Evaluating large audio models (LAMs) is expensive and often misaligned with what users actually want. A new paper from Stanford researchers tackles both problems head-on. Led by Woody Haosheng Gan, the team analyzed 10 subset selection methods across 18 audio models and 40 tasks. They discovered that curated subsets of just 50 examples (0.3% of the full data) achieve a 0.93 Pearson correlation with complete benchmark scores. Even more striking, when they tested how well those scores matched real user satisfaction — using 776 human preference ratings from realistic voice assistant conversations — both the subsets and the full benchmark only reached 0.85 correlation.
To close that gap, the researchers trained regression models on the selected subsets. These models achieved a 0.98 correlation with human preferences, significantly outperforming regression models trained on random subsets or even the entire benchmark dataset. The key insight: well-curated data beats massive data when predicting what people actually like. The team open-sourced their regression-weighted subsets as the HUMANS benchmark, offering an efficient proxy that captures both raw performance and user satisfaction. This could dramatically reduce the cost and complexity of comparing audio AI models while ensuring evaluations reflect real-world usage.
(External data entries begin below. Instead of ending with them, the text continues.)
Lemma extractor_output_feeds_generator_witness :
  script no_json_loads no_json_dumps crew_agree
    [T "3_crew_terraform.py"; T "hashicorp"; T "azurerm"; T "4.0.0"; storage_account]
    (final_world
       (Extractor.main example_schema (fun _ => inr (T "# storage" ++ [13; 10]))
          [T "2_extract_schema_and_wiki.py"; T "hashicorp"; T "azurerm"; T "4.0.0";
           storage_account] empty_world))
  = Crew.main crew_agree (T "hashicorp") (T "azurerm") (T "4.0.0") storage_account
      (fst (parse_block example_block)) (snd (parse_block example_block))
      (universal_newlines (T "# storage" ++ [13; 10]))
      (final_world
         (Extractor.main example_schema (fun _ => inr (T "# storage" ++ [13; 10]))
            [T "2_extract_schema_and_wiki.py"; T "hashicorp"; T "azurerm"; T "4.0.0";
             storage_account] empty_world)).
Proof.
  apply (extractor_output_feeds_generator no_json_loads no_json_dumps crew_agree
           example_schema (fun _ => inr (T "# storage" ++ [13; 10]))
           (T "2_extract_schema_and_wiki.py") (T "3_crew_terraform.py")
           (T "hashicorp") (T "azurerm") (T "4.0.0") storage_account
           (Some 4%Z) example_block (T "# storage" ++ [13; 10]) empty_world).
  - reflexivity.
  - reflexivity.
  - reflexivity.
Defined.

End ScriptFacts.
(** * Backlinks of a note collection: finder and rewriter

    A shallow embedding of [src/editor/useBacklinks.ts]: the search for the
    note links that point at a note ([getBacklinks]) and the rewrite of
    those links when the note is renamed ([updateBacklinks]). *)

From Stdlib Require Import Sorting.Sorted.
From stdpp Require Import base list strings.

Local Open Scope string_scope.
Local Open Scope list_scope.

#[local] Set Warnings "-register-all".

(** ** Slate documents *)

(** A Slate path: the indices to follow from the top-level sequence. *)
Definition Path := list nat.

(** Modelled from the spec: the element type declarations of [types/slate]
    are not part of the sources. An element is a note link, carrying the
    identifier of the note it points at, a copy of that note's title and
    the flag telling that the link text mirrors the title, or an element of
    any other type, of which only the tag is kept. *)
Inductive ElementData : Type :=
  | NoteLink (noteId : string) (noteTitle : string) (isTextTitle : bool)
  | OtherElement (type : string).

(** A node of a document. [Text] is an object with a [text] property and
    its formatting marks. [Element] is an object with a [children] array;
    its last field is the [text] property of that object: absent on every
    element an editor produces, it is there because line 69 of the source
    assigns [text] on whatever child a link has. *)
Inductive Descendant : Type :=
  | Text (text : string) (marks : list string)
  | Element (data : ElementData) (children : list Descendant)
            (text : option string).

(** The induction principle that reaches the children of an element. *)
Section DescendantInd.
Variable P : Descendant -> Prop.
Hypothesis HText : forall s marks, P (Text s marks).
Hypothesis HElement :
  forall d children t, Forall P children -> P (Element d children t).

Fixpoint Descendant_nested_ind (node : Descendant) : P node :=
  match node with
  | Text s marks => HText s marks
  | Element d children t =>
      HElement d children t
        ((fix all (l : list Descendant) : Forall P l :=
            match l with
            | [] => @List.Forall_nil _ P
            | x :: l' =>
                @List.Forall_cons _ P x l' (Descendant_nested_ind x) (all l')
            end) children)
  end.
End DescendantInd.

(** Slate's [Text.isText]: a plain object whose [text] is a string. *)
Module Text.
Definition isText (node : Descendant) : bool :=
  match node with
  | Text _ _ => true
  | Element _ _ t => bool_decide (is_Some t)
  end.
End Text.

(** Slate's [Element.isElement]: a plain object whose [children] is a list
    of nodes. *)
Module Element.
Definition isElement (node : Descendant) : bool :=
  match node with
  | Text _ _ => false
  | Element _ _ _ => true
  end.

(** [node.type === ElementType.NoteLink] *)
Definition isNoteLink (node : Descendant) : bool :=
  match node with
  | Element (NoteLink _ _ _) _ _ => true
  | _ => false
  end.
End Element.

(** Slate's [Node.string]: the text of a text node, the concatenation of
    the strings of the children otherwise. *)
Module Node.
Fixpoint string (node : Descendant) : String.string :=
  match node with
  | Text s _ => s
  | Element _ children t =>
      match t with
      | Some s => s
      | None => String.concat "" (map string children)
      end
  end.
End Node.

(** A JavaScript string used as a condition is true when it is not empty. *)
Definition truthy (s : string) : bool :=
  match s with
  | EmptyString => false
  | String _ _ => true
  end.

(** ** Notes, backlinks and matches *)

Record Note : Type := mkNote {
  note_id : string;
  note_title : string;
  note_user_id : string;
  note_content : list Descendant;
}.

Record Match : Type := mkMatch {
  context : string;
  path : Path;
}.

Record Backlink : Type := mkBacklink {
  id : string;
  title : string;
  matches : list Match;
}.

(** ** The finder *)

(** The test of lines 131-135 on a child that is an element. *)
Definition linksTo (noteId : string) (child : Descendant) : bool :=
  match child with
  | Element (NoteLink target _ _) _ _ =>
      bool_decide (target = noteId) && truthy (Node.string child)
  | _ => false
  end.

Fixpoint getBacklinkMatchesHelper
    (node : Descendant) (noteId : string) (path : Path) : list Match :=
  if Text.isText node then []
  else
    match node with
    | Text _ _ => []
    | Element _ children _ =>
        (fix entries (cs : list Descendant) (index : nat) : list Match :=
           match cs with
           | [] => []
           | child :: rest =>
               (if Element.isElement child then
                  (if linksTo noteId child
                   then [mkMatch (Node.string node) (path ++ [index])]
                   else [])
                  ++ getBacklinkMatchesHelper child noteId (path ++ [index])
                else [])
               ++ entries rest (S index)
           end) children 0
    end.

(** The loop of [getBacklinkMatches], from the index [index] onwards. *)
Fixpoint getBacklinkMatchesFrom
    (nodes : list Descendant) (noteId : string) (index : nat) : list Match :=
  match nodes with
  | [] => []
  | node :: rest =>
      getBacklinkMatchesHelper node noteId [index]
      ++ getBacklinkMatchesFrom rest noteId (S index)
  end.

Definition getBacklinkMatches
    (nodes : list Descendant) (noteId : string) : list Match :=
  getBacklinkMatchesFrom nodes noteId 0.

Fixpoint getBacklinks (notes : list Note) (noteId : string) : list Backlink :=
  match notes with
  | [] => []
  | note :: rest =>
      let matches := getBacklinkMatches (note_content note) noteId in
      (if bool_decide (0 < length matches)
       then [mkBacklink (note_id note) (note_title note) matches]
       else [])
      ++ getBacklinks rest noteId
  end.

(** ** Completions and effects *)

(** What a piece of JavaScript ends with: a value, or a thrown error. The
    only error this code can raise is the [TypeError] of reading a property
    of [undefined]. *)
Inductive JsError : Type := TypeError.

Inductive Completion (A : Type) : Type :=
  | Normal (a : A)
  | Throw (e : JsError).
Arguments Normal {A} a.
Arguments Throw {A} e.

(** What the callback can do to the outside: write on the console and hand
    batches of rows to the [notes] table. *)
Record World : Type := mkWorld {
  console : list string;
  upserts : list (list Note);
}.

Definition M (A : Type) : Type := World -> Completion A * World.

Definition ret {A} (a : A) : M A := fun w => (Normal a, w).

Definition bind {A B} (m : M A) (k : A -> M B) : M B :=
  fun w =>
    match m w with
    | (Normal a, w') => k a w'
    | (Throw e, w') => (Throw e, w')
    end.

Definition lift {A} (c : Completion A) : M A := fun w => (c, w).

Definition console_error (msg : string) : M unit :=
  fun w => (Normal tt, mkWorld (console w ++ [msg]) (upserts w)).

Definition upsert (rows : list Note) : M unit :=
  fun w => (Normal tt, mkWorld (console w) (upserts w ++ [rows])).

Notation "x <- m ;; k" := (bind m (fun x => k))
  (at level 100, m at next level, right associativity).
Notation "m ;;; k" := (bind m (fun _ => k))
  (at level 100, right associativity).

(** ** The rewriter *)

Record User : Type := mkUser { user_id : string }.

(** One step of the loop of lines 51-53, [linkNode.children[pathNumber]],
    where [None] is [undefined]: reading [children] of [undefined], or
    indexing the [children] a text node does not have, throws. *)
Definition childAt (linkNode : option Descendant) (pathNumber : nat)
    : Completion (option Descendant) :=
  match linkNode with
  | Some (Element _ children _) => Normal (children !! pathNumber)
  | Some (Text _ _) => Throw TypeError
  | None => Throw TypeError
  end.

Fixpoint descend (linkNode : option Descendant) (rest : Path)
    : Completion (option Descendant) :=
  match rest with
  | [] => Normal linkNode
  | pathNumber :: rest' =>
      match childAt linkNode pathNumber with
      | Normal child => descend child rest'
      | Throw e => Throw e
      end
  end.

(** Lines 50-53: the node a non-empty path leads to. *)
Definition resolve (draftState : list Descendant) (p : Path)
    : Completion (option Descendant) :=
  match p with
  | [] => Normal None
  | first :: rest => descend (draftState !! first) rest
  end.

(** Line 69, [linkNodeChild.text = newTitle]. *)
Definition setText (newTitle : string) (linkNodeChild : Descendant)
    : Descendant :=
  match linkNodeChild with
  | Text _ marks => Text newTitle marks
  | Element d children _ => Element d children (Some newTitle)
  end.

(** Lines 64-71 on a node that passed the test of lines 56-61. *)
Definition retitle (newTitle : string) (linkNode : Descendant) : Descendant :=
  match linkNode with
  | Element (NoteLink target _ isTextTitle) children t =>
      Element (NoteLink target newTitle isTextTitle)
              (if isTextTitle then map (setText newTitle) children
               else children) t
  | _ => linkNode
  end.

(** What immer's [produce] returns when the recipe changed the draft node
    at [p]: the tree in which that node, and so each of its ancestors, is
    replaced, and everything else is kept. *)
Fixpoint updateAt (f : Descendant -> Descendant) (p : Path)
    (nodes : list Descendant) : list Descendant :=
  match p with
  | [] => nodes
  | index :: rest =>
      alter (fun node =>
               match rest with
               | [] => f node
               | _ :: _ =>
                   match node with
                   | Element d children t =>
                       Element d (updateAt f rest children) t
                   | Text _ _ => node
                   end
               end) index nodes
  end.
Lemma step_ok_wf (b : Board) (p : Player) (r c : Z) :
  wf_board b -> step_ok b p r c = Some (owned_by b p r c).
Proof.
  intros Hwf; unfold step_ok, owned_by, in_bounds.
  destruct (Z.geb_spec r 0), (Z.ltb_spec r ROWS), (Z.geb_spec c 0),
    (Z.ltb_spec c COLS), (Z.leb_spec 0 r), (Z.leb_spec 0 c);
    simpl; try lia; try reflexivity.
  destruct (wf_get b r c Hwf) as [row [Hrow Hget]]; [lia|].
  rewrite Hget; unfold occupant, read; rewrite Hrow.
  destruct (at_ row c) as [[q|]|]; [|reflexivity|reflexivity].
  destruct q, p; reflexivity.
Qed.

(** ** The scan loops of [checkWinner] *)

Section Loops.
Variables (b : Board) (r c : Z) (p : Player) (dx dy : Z).
Hypothesis Hwf : wf_board b.

Lemma pos_loop_walk (fuel : nat) (i : Z) (cells : list (Z * Z)) :
  Z.of_nat fuel + i <= 4 ->
  pos_loop b r c p dx dy fuel i cells =
  Some (cells ++ map (fun k => (r + dx * k, c + dy * k))
          (zseq_from i (walk (fun k => owned_by b p (r + dx * k) (c + dy * k))
                          fuel i))).
Proof.
  revert i cells; induction fuel as [|f IH]; intros i cells Hf; simpl.
  - rewrite app_nil_r; reflexivity.
  - destruct (Z.ltb_spec i 4); [|lia].
    rewrite step_ok_wf by exact Hwf.
    destruct (owned_by b p (r + dx * i) (c + dy * i)); simpl.
    + rewrite IH by lia; rewrite <- app_assoc; reflexivity.
    + rewrite app_nil_r; reflexivity.
Qed.

Lemma neg_loop_walk (fuel : nat) (i : Z) (cells : list (Z * Z)) :
  Z.of_nat fuel + i <= 4 ->
  neg_loop b r c p dx dy fuel i cells =
  Some (rev (map (fun k => (r - dx * k, c - dy * k))
          (zseq_from i (walk (fun k => owned_by b p (r - dx * k) (c - dy * k))
                          fuel i))) ++ cells).
Proof.
  revert i cells; induction fuel as [|f IH]; intros i cells Hf; simpl.
  - reflexivity.
  - destruct (Z.ltb_spec i 4); [|lia].
    rewrite step_ok_wf by exact Hwf.
    destruct (owned_by b p (r - dx * i) (c - dy * i)); simpl.
    + rewrite IH by lia; rewrite <- app_assoc; reflexivity.
    + reflexivity.
Qed.

Lemma axis_loops :
  (cells <- pos_loop b r c p dx dy 3 1 [(r, c)] ;;
   neg_loop b r c p dx dy 3 1 cells) = Some (axis_run b r c p (dx, dy)).
Proof.
  rewrite pos_loop_walk by lia; rewrite neg_loop_walk by lia.
  unfold axis_run; rewrite map_rev; reflexivity.
Qed.

End Loops.

Lemma check_dirs_find (b : Board) (r c : Z) (p : Player) (ds : list (Z * Z)) :
  wf_board b ->
  check_dirs b r c p ds =
  Some (match find (fun d => 4 <=? length (axis_run b r c p d))%nat ds with
        | Some d => firstn 4 (axis_run b r c p d)
        | None => []
        end).
Proof.
  intros Hwf; induction ds as [|[dx dy] ds IH]; [reflexivity|].
  cbn [check_dirs find].
  pose proof (axis_loops b r c p dx dy Hwf) as Hax.
  destruct (pos_loop b r c p dx dy 3 1 [(r, c)]); [|discriminate].
  rewrite Hax.
  destruct (4 <=? length (axis_run b r c p (dx, dy)))%nat; auto.
Qed.

(** ** Board updates *)

Lemma nth_error_modify_nth {A} (n m : nat) (f : A -> A) (l : list A) :
  nth_error (modify_nth n f l) m =
  if Nat.eqb n m then option_map f (nth_error l m) else nth_error l m.
Proof.
  revert n m; induction l as [|x l IH]; intros n m.
  - destruct n, m; simpl; try destruct (Nat.eqb n m); reflexivity.
  - destruct n, m; simpl; auto.
Qed.

Lemma length_modify_nth {A} (n : nat) (f : A -> A) (l : list A) :
  length (modify_nth n f l) = length l.
Proof.
  revert n; induction l as [|x l IH]; intros [|n]; simpl; auto.
Qed.

Lemma at_modify_nth {A} (n : Z) (f : A -> A) (l : list A) (m : Z) :
  0 <= n ->
  at_ (modify_nth (Z.to_nat n) f l) m =
  if Z.eqb n m then option_map f (at_ l m) else at_ l m.
Proof.
  intros Hn; unfold at_.
  destruct (Z.ltb_spec m 0).
  - destruct (Z.eqb_spec n m); [lia|reflexivity].
  - rewrite nth_error_modify_nth.
    destruct (Nat.eqb_spec (Z.to_nat n) (Z.to_nat m)), (Z.eqb_spec n m);
      auto; lia.
Qed.

Lemma get_set_cell (b : Board) (r c : Z) (v : Cell) (i j : Z) :
  0 <= r -> 0 <= c -> get b r c = Some Null ->
  get (set_cell b r c v) i j =
  if (Z.eqb r i && Z.eqb c j)%bool then Some (jsval_of_cell v) else get b i j.
Proof.
  intros Hr Hc Hget; unfold get, set_cell in *.
  rewrite at_modify_nth by exact Hr.
  destruct (Z.eqb_spec r i) as [<-|]; simpl; [|reflexivity].
  destruct (at_ b r) as [row|]; [|discriminate]; simpl.
  unfold read in *; rewrite at_modify_nth by exact Hc.
  destruct (Z.eqb_spec c j) as [<-|]; simpl; [|reflexivity].
  destruct (at_ row c) as [[q|]|]; try discriminate.
  destruct v; reflexivity.
Qed.

Lemma set_cell_wf (b : Board) (r c : Z) (v : Cell) :
  wf_board b -> wf_board (set_cell b r c v).
Proof.
  intros [Hlen Hrows]; unfold set_cell; split.
  - rewrite length_modify_nth; exact Hlen.
  - clear Hlen; generalize (Z.to_nat r) as n.
    induction Hrows as [|row rows Hrow Hrows IH]; intros [|n]; simpl;
      constructor; auto.
    rewrite length_modify_nth; exact Hrow.
Qed.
- Subsets of 50 examples (0.3% of full data) achieve 0.93 Pearson correlation with full benchmark scores across 18 models and 40 tasks.
- Regression models trained on curated subsets hit 0.98 correlation with 776 human preference ratings, beating both random subsets and the full benchmark.
- The open-source HUMANS benchmark provides an efficient, preference-aligned proxy for LAM evaluation, reducing cost and data redundancy.
Why It Matters
Enables cheap, user-centric evaluation of audio AI models, accelerating development while ensuring real-world satisfaction.